While home for the holidays, I happened to glance to the left of the door leading from my grandparents’ garage into their house, and I glimpsed a relic from my childhood. Hanging on a nail, coated with a thick layer of dust, hung a black and blue water bottle from my past life, and as I turned it around, the words Camp Sea World confirmed that I did, in fact, correctly identify it.
I can almost guarantee that I am the first person to touch that water bottle in more than a decade (isn’t that just like a grandparents’ garage?). But I’ve certainly walked past it dozens, if not hundreds, of times before. So I have to conclude that the reason I actually noticed it was because of discussions I had with my peers in December during our week-long course on marine mammal medicine.

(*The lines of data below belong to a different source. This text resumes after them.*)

Lemma inline_push_eq l f (add : M unit) h t P old it bs n :
  (add = (a <- load (Field (Some l) f);
          argc <- _process_array_count a;
          a <- load (Field (Some l) f);
          a' <- realloc a (argc + 2);
          store (Field (Some l) f) a';;
          n <- strlen (Some it);
          b <- calloc (n + 1);
          a <- load (Field (Some l) f);
          store (Cell a argc) b;;
          a <- load (Field (Some l) f);
          d <- load (Cell a argc);
          n <- strlen (Some it);
          memcpy d (Some it) n;;
          a <- load (Field (Some l) f);
          store (Cell a (argc + 1)) NULL)) ->
  h !! l = Some (Struct P) ->
  owns h (get_field f P) old ->
  h !! it = Some (Bytes bs) ->
  cstrlen bs = Some n ->
  add (mkState h t)
  = _process_array_push (Some (Field (Some l) f)) (Some it) (mkState h t).
Proof.
  intros -> Hl Hown Hb Hn. pose proof (cstrlen_lt _ _ Hn).
  unfold _process_array_push, _process_string_copy, load_at, store_at.
  destruct (resize_packed old) as [Hlen Htake].
  destruct (get_field f P) as [a|] eqn:Hf; simpl in Hown.
  - assert (a <> l /\ a <> it /\ it <> l) as (? & ? & ?)
      by (repeat split; congruence).
    pose proof (scan_packed old) as Hscan.
    set (h2 := <[l := Struct (set_field f (Some a) P)]>
                 (<[a := Slots (resize (length old + 2) (packed old))]> h)).
    set (c := fresh (dom h2)).
    assert (Hc2 : h2 !! c = None) by apply fresh_None.
    unfold h2 in Hc2.
    apply lookup_insert_None in Hc2 as [Hc2 ?].
    apply lookup_insert_None in Hc2 as [Hc ?].
    assert (c <> it) by congruence.
    assert (Hceq : fresh (dom h2) = c) by reflexivity.
    unfold h2 in Hceq. clearbody c. clear h2.
    etransitivity; [|symmetry].
    + run_push Hf Hceq.
      erewrite store_cell_ok by (first [look | rewrite length_insert; lia]).
      reflexivity.
    + run_push Hf Hceq.
      erewrite store_cell_ok by (first [look | rewrite length_insert; lia]).
      reflexivity.
  - subst old.
    set (a := fresh (dom h)).
    assert (Ha : h !! a = None) by apply fresh_None.
    assert (a <> l /\ a <> it /\ it <> l) as (? & ? & ?)
      by (repeat split; congruence).
    set (h2 := <[l := Struct (set_field f (Some a) P)]>
                 (<[a := Slots (replicate (0 + 2) Uninit)]> h)).
    set (c := fresh (dom h2)).
    assert (Hc2 : h2 !! c = None) by apply fresh_None.
    unfold h2 in Hc2.
    apply lookup_insert_None in Hc2 as [Hc2 ?].
    apply lookup_insert_None in Hc2 as [Hc ?].
    assert (c <> it) by congruence.
    assert (Hceq : fresh (dom h2) = c) by reflexivity.
    unfold h2 in Hceq. clearbody c. clear h2.
    etransitivity; [|symmetry].
    + step load_field_ok. rewrite Hf.
      rewrite (bind_Ret _ _ _ _ _ (count_null _ _)).
      step load_field_ok. rewrite Hf.
      rewrite (bind_Ret _ _ _ _ _ (realloc_null _ _ _)). fold a.
      run_push Hf Hceq.
      erewrite store_cell_ok by (first [look | simpl; lia]).
      reflexivity.
    + step load_field_ok. rewrite Hf.
      rewrite (bind_Ret _ _ _ _ _ (count_null _ _)).
      step load_field_ok. rewrite Hf.
      rewrite (bind_Ret _ _ _ _ _ (realloc_null _ _ _)). fold a.
      run_push Hf Hceq.
      erewrite store_cell_ok by (first [look | simpl; lia]).
      reflexivity.
Qed.

Lemma pushes_to_earlier_add_arg p :
  pushes_to p f_argv (Earlier.process_add_arg (Some p)).
Proof.
  intros h t P old it bs n. now apply inline_push_eq.
Qed.

Lemma pushes_to_earlier_add_env p :
  pushes_to p f_envp (Earlier.process_add_env (Some p)).
Proof.
  intros h t P old it bs n. now apply inline_push_eq.
Qed.

Lemma strings_is_Some h arr strs :
  strings h arr = Some strs ->
  forall a, arr = Some a -> exists cs, h !! a = Some (Slots cs).
Proof.
  unfold strings. intros Hs a ->. simpl in Hs.
  destruct (h !! a) as [[|cs|]|]; try discriminate. eauto.
Qed.

Lemma create_spec fuel h t path0 argv0 envp0 pstr astrs estrs :
  string_at h path0 = Some pstr ->
  strings h argv0 = Some astrs ->
  strings h envp0 = Some estrs ->
  (length astrs < fuel)%nat ->
  (length estrs < fuel)%nat ->
  exists p s',
    process_create fuel (Some path0) argv0 envp0 (mkState h t)
    = Ret (Some p) s'
    /\ created (mkState h t) s' p pstr astrs estrs.
Proof.
  intros Hpath Ha He Hfa Hfe.
  destruct (string_at_Some _ _ _ Hpath) as (bs & n & Hb & Hn & ->).
  unfold process_create.
  destruct (create_prefix h t path0 bs n
              (fun p => process_add_args fuel p argv0;;
                        process_add_envs fuel p envp0;; ret p) Hb Hn)
    as (p & b & h1 & Hrun & Hp & Hbn & Hpb & Hp1 & Hb1 & Hfr1).
  rewrite Hrun. clear Hrun.
  assert (Hkeep1 : forall x o, h !! x = Some o -> h1 !! x = Some o).
  { intros x o Hx. rewrite Hfr1; auto; congruence. }
  destruct (create_tail process_add_arg process_add_env fuel h1 t p
              (mkProcess (Some b) NULL NULL (-1) (-1) (-1) (-1))
              [] [] argv0 envp0 astrs estrs)
    as (h' & P' & Hrun & Hp' & Hpa & Hi & Ho & Her & Hpi & Hsa & Hse & Hfr);
    auto using pushes_to_add_arg, pushes_to_add_env.
  { reflexivity. }
  { eapply strings_mono with (h := h) (Q := fun _ => True); eauto. }
  { eapply strings_mono with (h := h) (Q := fun _ => True); eauto. }
  exists p, (mkState h' t). split; [exact Hrun|].
  simpl in *. split; simpl; auto.
  - exists P', b. repeat split; auto.
    apply string_at_copy; auto.
  - intros x o Hx. apply Hfr; auto; congruence.
Qed.

Lemma earlier_create_spec fuel h t path0 argv0 envp0 pstr astrs estrs :
  string_at h path0 = Some pstr ->
  strings h argv0 = Some astrs ->
  strings h envp0 = Some estrs ->
  (length astrs < fuel)%nat ->
  (length estrs < fuel)%nat ->
  exists p s',
    Earlier.process_create fuel (Some path0) argv0 envp0 (mkState h t)
    = Ret (Some p) s'
    /\ created (mkState h t) s' p pstr (pstr :: astrs) estrs.
Proof.
  intros Hpath Ha He Hfa Hfe.
  destruct (string_at_Some _ _ _ Hpath) as (bs & n & Hb & Hn & ->).
  unfold Earlier.process_create.
  destruct (earlier_create_prefix h t path0 bs n
              (fun p => Earlier.process_add_arg p (Some path0);;
                        add_loop Earlier.process_add_arg fuel p argv0 0;;
                        add_loop Earlier.process_add_env fuel p envp0 0;;
                        ret p) Hb Hn)
    as (p & b & h1 & Hrun & Hp & Hbn & Hpb & Hp1 & Hb1 & Hfr1).
  rewrite Hrun. clear Hrun.
  assert (Hkeep1 : forall x o, h !! x = Some o -> h1 !! x = Some o).
  { intros x o Hx. rewrite Hfr1; auto; congruence. }
  set (P1 := mkProcess (Some b) NULL NULL (-1) (-1) (-1) (-1)) in *.
  (* the path becomes the first argument *)
  assert (Hb1' : h1 !! path0 = Some (Bytes bs)) by auto.
  destruct (push_frame h1 t p P1 f_argv [] path0 bs n Hp1 eq_refl Hb1' Hn)
    as (a & c & Hpush & Hc & Hca & Hap & Hcp & Ha1 & Hkeep2).
  cbv zeta in *.
  rewrite <- (pushes_to_earlier_add_arg p h1 t P1 [] path0 bs n) in Hpush;
    auto; [|reflexivity].
  rewrite (bind_Ret _ _ _ _ _ Hpush). clear Hpush.
  destruct Ha1 as [Ha1|[_ Ha1]]; [discriminate|].
  set (h2 := pushed h1 p f_argv P1 [] (take n bs) a c) in *.
  simpl get_field in Hkeep2.
  assert (Hkeep2' : forall x o, h1 !! x = Some o -> x <> p ->
                                h2 !! x = Some o)
    by (intros; apply Hkeep2; auto; discriminate).
  assert (Hkeep12 : forall x o, h !! x = Some o -> h2 !! x = Some o).
  { intros x o Hx. apply Hkeep2'; auto. congruence. }
  destruct (create_tail Earlier.process_add_arg Earlier.process_add_env
              fuel h2 t p (set_field f_argv (Some a) P1)
              [c] [take n bs] argv0 envp0 astrs estrs)
    as (h' & P' & Hrun & Hp' & Hpa & Hi & Ho & Her & Hpi & Hsa & Hse & Hfr);
    auto using pushes_to_earlier_add_arg, pushes_to_earlier_add_env.
  { unfold h2. now apply pushed_handle. }
  { simpl. unfold h2. apply pushed_array. }
  { constructor; [|constructor]. apply string_at_copy; auto.
    unfold h2. now apply pushed_copy. }
  { eapply strings_mono with (h := h) (Q := fun _ => True); eauto. }
  { eapply strings_mono with (h := h) (Q := fun _ => True); eauto. }
  { right. simpl. split; intros E.
    - destruct (strings_is_Some _ _ _ Ha a) as [cs Hcs]; auto.
      apply Hkeep1 in Hcs. congruence.
    - destruct (strings_is_Some _ _ _ He a) as [cs Hcs]; auto.
      apply Hkeep1 in Hcs. congruence. }
  exists p, (mkState h' t). split; [exact Hrun|].
  simpl in *. split; simpl; auto.
  - exists P', b. repeat split; auto.
    apply string_at_copy; auto.
    apply Hfr; try congruence. apply Hkeep2'; auto.
  - intros x o Hx.
    assert (x <> a) by (apply Hkeep1 in Hx; congruence).
    apply Hfr; auto; congruence.
Qed.

(** *** The handle: [process_close] and [process_open] *)

Section Syscalls.
Context (K : kernel) (h : gmap loc object) (t : list syscall).

Lemma pipe_ok r :
  k_pipe K t = r ->
  pipe K (mkState h t) = Ret r (mkState h (t ++ [sys_pipe r])).
Proof. now intros <-. Qed.

Lemma fork_ok :
  fork K (mkState h t)
  = Ret (k_fork K t) (mkState h (t ++ [sys_fork (k_fork K t)])).
Proof. reflexivity. Qed.

Lemma close_ok fd :
  close fd (mkState h t) = Ret tt (mkState h (t ++ [sys_close fd])).
Proof. reflexivity. Qed.

Lemma dup2_ok o n :
  dup2 o n (mkState h t) = Ret tt (mkState h (t ++ [sys_dup2 o n])).
Proof. reflexivity. Qed.

Lemma setsid_ok :
  setsid (mkState h t) = Ret tt (mkState h (t ++ [sys_setsid])).
Proof. reflexivity. Qed.

Lemma kill_ok c sig :
  kill c sig (mkState h t) = Ret tt (mkState h (t ++ [sys_kill c sig])).
Proof. reflexivity. Qed.

Lemma waitpid_ok c o :
  waitpid c o (mkState h t) = Ret tt (mkState h (t ++ [sys_waitpid c o])).
Proof. reflexivity. Qed.

End Syscalls.

Lemma bind_Fault {A B} (m : M A) (k : A -> M B) s :
  m s = Fault -> bind m k s = Fault.
Proof. intros E. unfold bind. now rewrite E. Qed.

Lemma read_struct_Fault h t p :
  (forall l P, p = Some l -> h !! l <> Some (Struct P)) ->
  read_struct p (mkState h t) = Fault.
Proof.
  intros Hno. destruct p as [l|]; [|reflexivity].
  unfold read_struct, bind, read. simpl.
  destruct (h !! l) as [[| |P]|] eqn:Hl; try reflexivity.
  now destruct (Hno l P eq_refl).
Qed.

Lemma close_Fault h t p :
  (forall l P, p = Some l -> h !! l <> Some (Struct P)) ->
  process_close p (mkState h t) = Fault.
Proof.
  intros Hno. unfold process_close, read_int.
  rewrite !bind_assoc. apply bind_Fault. now apply read_struct_Fault.
Qed.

I grew up in Orlando. My family visited Sea World a few times while I was growing up, but, more significantly, I spent multiple summer weeks embracing my budding love of animals at Camp Sea World. Thus, while everyone is arguing over the validity (…or lack thereof) of Blackfish, I can’t help but draw on my personal experience. Certainly, we tromped around in lines singing camp songs (In and out the air goes…the Dolphin Family) and escaped from the Florida heat by visiting the beluga whales, but we also toured their sea turtle rehab facility, learned about animal behavior by conducting a few harmless experiments on park guests, and watched The Lorax. In fact, Camp Sea World was the first (though admittedly, not the last) place that I was told, “Unless someone like you cares a whole awful lot, Nothing is going to get better. It’s not.”
So while you can convince me that Sea World has made mistakes (don’t we all?), and you can also convince me that man-made enclosures will never give orcas the space and freedom of the ocean, I will not (would not, could not, with a fox) accept the premise that Sea World is an evil organization out to extort money from people at the expense of their animals. Someday not too far away, I will be a veterinarian. And in my time as a veterinarian, it is my intention to seek as many opportunities as I can in conservation medicine. While it probably isn’t accurate to say that was entirely Sea World’s doing, it is definitely fair to give them substantial credit.